Gauchos arose to hunt the large herds of escaped horses and cattle that had roamed freely, bred prodigiously, and remained safe from predators on the extensive Pampas. Gaucho weapons were the lasso, knife, and boleadoras (or bolas), a device made of leather cords and three iron balls or stones that was thrown at the legs of an animal to entwine and immobilize it. Gauchos subsisted largely on meat. Their costume, still worn by modern Argentine cowhands, included a chiripa girding the waist, a woolen poncho, and long, accordion-pleated trousers, called bombachas, gathered at the ankles and covering the tops of high leather boots. The gauchos lived in small mud huts roofed with grass mats and slept on piles of hides. Their marriages were seldom solemnized, and their religious beliefs consisted mainly of age-old superstitions varnished with Roman Catholicism. Their pastimes included gambling, drinking, playing the guitar, and singing doggerel verses about their prowess in hunting, fighting, and lovemaking.
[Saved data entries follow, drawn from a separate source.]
Lemma synced_history_fits_witness : ∃ res, handle_sync_request_event ex_env false [(7, 0)] (reserved_timestamps ex_chain) local_unrestricted = Done res ∧
  match res with
  | Ok (events, ts) => ∃ parts, events = concat (parts.*2) ∧ NoDup (parts.*1.*1) ∧ (∀ p, p ∈ parts → p.1 ∈ [(7, 0)]) ∧
      Forall (part_ok ex_node_logs local_unrestricted 1000 ex_chain) parts ∧ Forall (λ e, ev_ts e <= ts) events ∧
      (env_connected ex_env = Some true ∨ false = false → parts.*1 ≡ₚ eligible_sync_cursor [(7, 0)] local_unrestricted)
  | Err _ => True
  end.
Proof.
  exact (synced_history_fits ex_env ex_node ex_node_logs local_unrestricted 1000 [(7, 0)] ex_chain ex_env_node ex_keys ex_since_ok ex_latest
    ex_chain_agree ex_chain_held false).
Defined.

(** The silent peer and the liar are replaced by the peers after them. *)
Example ex_sync : handle_sync_request_event ex_env false [(7, 0)] (reserved_timestamps ex_chain) local_unrestricted =
  Done (Ok ([ev_b; with_source Net ev_a], 100)).
Proof. vm_compute. reflexivity. Qed.

(** A peer's event at the timestamp of a chain event is never handed on: every honest history fails
    here, and the fetch with it.  Without the reservation it would be, and would stop the store. *)
Example ex_reserved : handle_sync_request_event ex_env false [(7, 0)] (reserved_timestamps [ev 6 50 7 Evm [1; 6]]) local_unrestricted =
  Done (Err TooFewSources).
Proof. vm_compute. reflexivity. Qed.

Lemma ex_writes : writes_ok (I:=InMemSequenceIndex) (L:=InMemEventLog).
Proof. split; [|split]; intros; by eexists. Qed.

Lemma ex_digest (x y : Bytes) : payload_digest x = payload_digest y → x = y.
Proof. cbn [payload_digest ex_payloads]. intros [= E]. by apply (inj encode). Qed.

(** The node stored an event of its own after the fetch. *)
Definition ev_own : LogEvent := ev 8 500 7 Local_ [1; 8].
Definition own_actor : MemActor := (actor_run empty_actor [ev_own]).2.

Lemma own_actor_rep : store_rep (store own_actor) [ev_own].
Proof.
  destruct (actor_run_spec [ev_own] empty_actor [] eq_refl empty_rep ltac:(constructor; [by vm_compute|constructor]) eq_refl) as (new & pending & Er & _ & _ & _ & Hrun).
  assert (new = [ev_own]) as -> by (apply (number_inj 1); change (Z.of_nat (length ([] : list LogEvent)) + 1) with 1 in Er; rewrite <- Er; reflexivity).
  by apply Hrun.
Qed.

Local Abbreviation ex_mine := (List.filter (λ e, ev_aggregate e =? 7) (reconciled ex_chain [ev_b; with_source Net ev_a])).

Example ex_mine_sorted : ev_id <$> ex_mine = [2; 6; 1].
Proof. vm_compute. reflexivity. Qed.

Lemma ex_own_apart (x e : LogEvent) : x ∈ [ev_own] → e ∈ ex_chain ++ [ev_b; with_source Net ev_a] → ev_ts x ≠ ev_ts e.
Proof. intros ->%list_elem_of_singleton He. cbn in He. by repeat (apply elem_of_cons in He as [->|He]); [..|apply not_elem_of_nil in He]. Qed.

Lemma synced_history_stores_witness : running (actor_run own_actor ex_mine).2 = true ∧
  ∃ new, store_rep (store (actor_run own_actor ex_mine).2) (([] ++ [ev_own]) ++ new) ∧
    ∀ e, e ∈ ex_chain ++ [ev_b; with_source Net ev_a] → ev_aggregate e = 7 → ∃ x, x ∈ ([] ++ [ev_own]) ++ new ∧ same_event x e.
Proof.
  refine (synced_history_stores ex_env ex_node ex_node_logs local_unrestricted 1000 [(7, 0)] ex_chain ex_env_node ex_keys ex_since_ok ex_latest
    ex_chain_agree ex_chain_held false [ev_b; with_source Net ev_a] 100 ex_sync _ ex_writes ex_digest _ 7 own_actor [] [ev_own] _ _ own_actor_rep ex_own_apart _);
    [discriminate|constructor; [by vm_compute|constructor]|reflexivity|reflexivity|reflexivity].
Defined.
Although migration of large numbers of European farmers to the Pampa in the late 19th century led to the gradual disappearance of gauchos, their reputation remained a daring, skillful horseman and plainsman. As fighters, revolutionary soldiers, and campaigners in frequent internal struggles, they played a significant role in national life. They were an especially strong political force in the early years of the Argentine republic.